Exercise - Use table distribution and indexes to improve performance
Create hash distribution table with a clustered columnstore index
Select the Develop hub.
From the Develop menu, select the + button (1) and choose SQL Script (2) from the context menu.
In the toolbar menu, connect to the SQL Pool database to execute the query.
In the query window, replace the script with the following:
CREATE TABLE [wwi_perf].[Sale_Hash] WITH ( DISTRIBUTION = HASH ( [CustomerId] ), CLUSTERED COLUMNSTORE INDEX ) AS SELECT * FROM [wwi_perf].[Sale_Heap]
Select Run from the toolbar menu to execute the SQL command.
The query will take up to 4.5 minutes to complete.
Note
CTAS is a more customizable version of the SELECT...INTO statement. SELECT...INTO doesn't allow you to change either the distribution method or the index type as part of the operation. You create the new table by using the default distribution type of ROUND_ROBIN, and the default table structure of CLUSTERED COLUMNSTORE INDEX.
With CTAS, on the other hand, you can specify both the distribution of the table data as well as the table structure type.
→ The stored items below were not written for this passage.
(* ===== verification/Bundle.v ===== *)
(** [phase8/model/bundle.py]: building, hashing and validating model bundles. *)

From Stdlib Require Import ZArith Bool Ascii String Lia SpecFloat.
From stdpp Require Import base list strings option.
From S2P Require Import Prelude PyStr PyFloat PyVal Json PyConv Sha256 RenderCell.

Open Scope string_scope.
Open Scope Z_scope.

Definition REQUIRED_FIELDS : list string :=
  ["schema_version"; "model_id"; "model_hash"; "created_at"; "provenance"; "workload"; "telemetry";
   "factors"; "slo"; "policy_defaults"; "response"; "exclusions"].

Definition canonical_json (document : pydict) : string := json_canonical (VDict document).

Definition hash_input (document : pydict) : pydict := ddel "model_hash" document.

Definition expected_hash (document : pydict) : string :=
  "sha256:" +:+ sha256_hex (bytes_of_string (canonical_json (hash_input document))).

Definition verify_model_hash (document : pydict) : bool :=
  py_eq (dget_none "model_hash" document) (VStr (expected_hash document)).

(** ** Checks *)

Definition bundle_error {A} (msg : string) : result A := Raise (Exn BundleError msg).

Definition require_mapping (document : pydict) (field : string) : result pydict :=
  match dget_none field document with
  | VDict d => Ok d
  | _ => bundle_error (field +:+ " must be an object")
  end.

Definition reject_unknown (mapping : pydict) (allowed : list string) (field : string) : result unit :=
  let unknown := sorted_difference (dkeys mapping) allowed in
  raise_if (negb (bool_decide (unknown = []))) BundleError
    (field +:+ " contains unsupported fields: " +:+ join ", " unknown).

Definition finite_number (value : pyval) (field : string) : result unit :=
  raise_if (negb (is_number value) || is_bool value) BundleError (field +:+ " must be a number") ;;;
  let* x := float_of_num value in
  raise_if (negb (isfinite x)) BundleError (field +:+ " must be finite").
(* ===== verification/Lock.v ===== *)
(** [scripts/lock.py]: validation of the dependency lock.  The YAML loader is a
    third-party package; [load_lock] starts from the document it returned. *)

From Stdlib Require Import ZArith Bool Ascii String Lia.
From stdpp Require Import base list strings option.
From S2P Require Import Prelude PyStr PyFloat PyText PyVal Json Sha256.

Open Scope string_scope.
Open Scope Z_scope.

Definition REQUIRED_PATHS : list (list string) :=
  [ ["fedora"; "kernel"]; ["kubernetes"; "version"]; ["kubernetes"; "cri_o"]; ["kubernetes"; "crun"];
    ["cilium"; "version"]; ["cluster_api"; "version"]; ["kind"; "version"]; ["kind"; "node_image"];
    ["packer"; "version"]; ["cloud_hypervisor"; "version"] ].
Definition LOCK_SCHEMA_VERSION : Z := 2.

(** ** The patterns *)

Definition is_sep (c : ascii) : bool := mem_string (char_str c) ["/"; ":"; "@"].

(** [$] or a separator. *)
Definition word_ends (s : string) : bool :=
  match s with
  | EmptyString => true
  | String c s' => is_sep c || (Ascii.eqb c (chr 10) && is_empty s')
  end.

(** One of the words at the start of the text, in any case. *)
Definition mutable_word (s : string) : bool :=
  existsb (fun w => startswith w (str_lower s) && word_ends (str_drop (String.length w) s))
    ["latest"; "main"; "master"].

(** [MUTABLE_REFERENCE.search]: [boundary] says whether a word may start here. *)
Fixpoint mutable_from (boundary : bool) (s : string) : bool :=
  (boundary && mutable_word s) ||
  match s with
  | EmptyString => false
  | String c s' => mutable_from (is_sep c) s'
  end.
Definition mutable_reference (s : string) : bool := mutable_from true s.
(* ===== verification/CacheThm.v ===== *)
(** Theorems about the artifact cache of [Cache.v]: what an accepted cache
    holds, what a download, an interrupted population and a pruning leave. *)

From Stdlib Require Import ZArith Bool Ascii String Lia.
From stdpp Require Import base list strings option gmap.
From S2P Require Import Prelude Eff PyStr PyText PyVal Json Sha256 Lock Fs Cache.

Open Scope string_scope.
Open Scope Z_scope.

#[local] Opaque sha256_hex.

(** ** Problem lists only grow *)

Lemma app_cons_ne {A} (l : list A) x : (l ++ [x])%list <> [].
Proof. by destruct l. Qed.

Lemma read_json_nil m p desc problems v :
  read_json m p desc problems = Ok (v, []) -> problems = [].
Proof.
  unfold read_json. destruct (rbind _ _) as [v'|e]; [by intros [= -> ->]|].
  destruct (caught_by _ e); [|done]. intros [= _ E]. by apply app_cons_ne in E.
Qed.

Lemma validate_blob_nil m root digest desc problems b :
  validate_blob m root digest desc problems = (b, []) ->
  problems = [] /\ exists s hex data, digest = VStr s /\ s = "sha256:" +:+ hex /\
    b = Some (root ++ ["blobs"; "sha256"; hex])%list /\
    m !! (root ++ ["blobs"; "sha256"; hex])%list = Some (File data) /\ sha256_of data = hex.
Proof.
  unfold validate_blob, is_oci_digest.
  destruct digest as [| | | |s| |]; try (intros [= _ E]; by apply app_cons_ne in E).
  destruct (startswith "sha256:" s && is_sha256 (str_drop 7 s)) eqn:E; [|intros [= _ E2]; by apply app_cons_ne in E2].
  destruct (m !! _) as [[data|]|] eqn:Em; try (intros [= _ E2]; by apply app_cons_ne in E2).
  destruct (String.eqb (sha256_of data) (str_drop 7 s)) eqn:Eh; [|intros [= _ E2]; by apply app_cons_ne in E2].
  intros [= <- ->]. bool_hyps. split; [done|]. exists s, (str_drop 7 s), data.
  split; [done|]. split; [by apply (prefix_true "sha256:")|]. done.
Qed.

Lemma note_if_nil b msg problems : note_if b msg problems = [] -> b = false /\ problems = [].
Proof. destruct b; simpl; [intros E; by apply app_cons_ne in E|done]. Qed.

(** A blob named by a digest is there and has that digest. *)
Definition good_blob (m : fs) (root : path) (digest : pyval) : Prop :=
  exists hex data, digest = VStr ("sha256:" +:+ hex) /\
    m !! (root ++ ["blobs"; "sha256"; hex])%list = Some (File data) /\ sha256_of data = hex.

Lemma validate_blob_good m root digest desc problems b :
  validate_blob m root digest desc problems = (b, []) -> problems = [] /\ good_blob m root digest.
Proof.
  intros H. apply validate_blob_nil in H as (-> & s & hex & data & -> & -> & _ & Hm & Hh).
  split; [done|]. by exists hex, data.
Qed.

Lemma fold_left_nil {A} (f : list string -> A -> list string) (P : A -> Prop) l :
  (forall ps x, f ps x = [] -> ps = [] /\ P x) ->
  forall ps, fold_left f l ps = [] -> ps = [] /\ Forall P l.
Proof.
  intros Hf. induction l as [|x l IH]; intros ps; cbn [fold_left]; [intros ->; by repeat constructor|].
  intros H. apply IH in H as [H HP]. apply Hf in H as [-> Hx]. split; [done|by constructor].
Qed.

(** ** Accepted layouts *)

(** The JSON document in a file. *)
Definition json_at (m : fs) (p : path) (v : pyval) : Prop :=
  exists text, read_text m p = Ok text /\ json_loads text = Ok v.

Lemma read_json_at m p desc problems v :
  read_json m p desc problems = Ok (v, []) -> problems = [] /\ json_at m p v.
Proof.
  intros H. split; [by apply read_json_nil in H|]. revert H. unfold read_json, json_at.
  destruct (read_text m p) as [text|e]; cbn [rbind].
  - destruct (json_loads text) as [v'|e] eqn:Ej; [intros [= -> _]; eauto|].
    destruct (caught_by [_; _] e); [|done]. intros [= _ E]. by apply app_cons_ne in E.
  - destruct (caught_by [_; _] e); [|done]. intros [= _ E]. by apply app_cons_ne in E.
Qed.

(** What an OCI layout that validates is.  Each document is looked into only
    if it is a mapping: one manifest with the locked digest, whose configuration
    and layers are present with their digests, for the locked platform. *)
Definition good_config (item : image_item) (v : pyval) : Prop :=
  forall c, v = VDict c ->
  py_str (dget_none "os" c) +:+ "/" +:+ py_str (dget_none "architecture" c) = im_platform item.

Definition good_manifest (m : fs) (item : image_item) (directory : path) (v : pyval) : Prop :=
  forall manifest, v = VDict manifest ->
  exists config hex data layers,
    dget_none "config" manifest = VDict config /\ dget_none "digest" config = VStr ("sha256:" +:+ hex) /\
    good_blob m directory (dget_none "digest" config) /\
    json_at m (directory ++ ["blobs"; "sha256"; hex])%list data /\ good_config item data /\
    py_iter (dget_or "layers" (VList []) manifest) = Ok layers /\
    Forall (fun l => exists d, l = VDict d /\ good_blob m directory (dget_none "digest" d)) layers.

Definition good_index (m : fs) (item : image_item) (directory : path) (v : pyval) : Prop :=
  forall index, v = VDict index ->
  exists descriptor hex data,
    dget_none "manifests" index = VList [VDict descriptor] /\
    dget_none "digest" descriptor = VStr (im_digest item) /\ im_digest item = "sha256:" +:+ hex /\
    good_blob m directory (VStr (im_digest item)) /\
    json_at m (directory ++ ["blobs"; "sha256"; hex])%list data /\ good_manifest m item directory data.

Record good_layout (m : fs) (item : image_item) (directory : path) : Prop := {
  gl_marker : exists v, json_at m (directory ++ ["oci-layout"])%list v /\
    py_eq v (VDict [("imageLayoutVersion", VStr "1.0.0")]) = true;
  gl_index : exists v, json_at m (directory ++ ["index.json"])%list v /\ good_index m item directory v
}.

Lemma validate_layer_nil m directory item ps entry :
  validate_layer m directory item ps entry = [] ->
  ps = [] /\ exists d, snd entry = VDict d /\ good_blob m directory (dget_none "digest" d).
Proof.
  unfold validate_layer. destruct (snd entry) as [| | | | | |d]; try (intros E; by apply app_cons_ne in E).
  destruct (validate_blob _ _ _ _ _) as [b ps'] eqn:E. cbn [snd]. intros ->.
  apply validate_blob_good in E as [-> ?]. split; [done|]. by exists d.
Qed.

Lemma validate_manifest_nil m directory item manifest config ps :
  dget_none "config" manifest = VDict config ->
  validate_manifest m directory item manifest config ps = Ok [] ->
  ps = [] /\ good_manifest m item directory (VDict manifest).
Proof.
  intros Hc. unfold validate_manifest.
  destruct (validate_blob m directory _ _ ps) as [b ps1] eqn:Eb. intros H.
  apply rbind_Ok in H as (layers & Hl & H).
  assert (fold_left (validate_layer m directory item) (enumerate layers) ps1 = [] /\
    forall p, b = Some p -> exists data, json_at m p data /\ good_config item data) as [Hf Hb].
  { destruct b as [p|]; [|by injection H as ->]. apply rbind_Ok in H as ([data ps2] & Hr & H).
    assert (ps2 = []) as ->.
    { destruct data; try (by injection H as ->). destruct (String.eqb _ _); injection H as H; [done|].
      by apply app_cons_ne in H. }
    apply read_json_at in Hr as [Hr Hj]. split; [done|]. intros ? [= <-]. exists data. split; [done|].
    intros c ->. destruct (String.eqb _ _) eqn:E; bool_hyps; [done|]. injection H as H. done. }
  apply (fold_left_nil _ _ _ (validate_layer_nil m directory item)) in Hf as [-> Hl2].
  apply validate_blob_nil in Eb as (-> & s & hex & data & Hd & -> & -> & Hm & Hh). split; [done|].
  destruct (Hb _ eq_refl) as (doc & Hj & Hg). intros ? [= <-]. exists config, hex, doc, layers.
  do 2 (split; [done|]). split; [by exists hex, data|]. do 3 (split; [done|]).
  rewrite <- (enumerate_snd layers), Forall_fmap. exact Hl2.
Qed.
In the query window, replace the script with the following to see performance improvements:
SELECT TOP 1000 * FROM ( SELECT S.CustomerId ,SUM(S.TotalAmount) as TotalAmount FROM [wwi_perf].[Sale_Hash] S GROUP BY S.CustomerId ) T
Select Run from the toolbar menu to execute the SQL command.
You should see a performance improvement executing against the new Hash table compared to the first time we ran the script against the Heap table. In our case, the query executed in about half the time.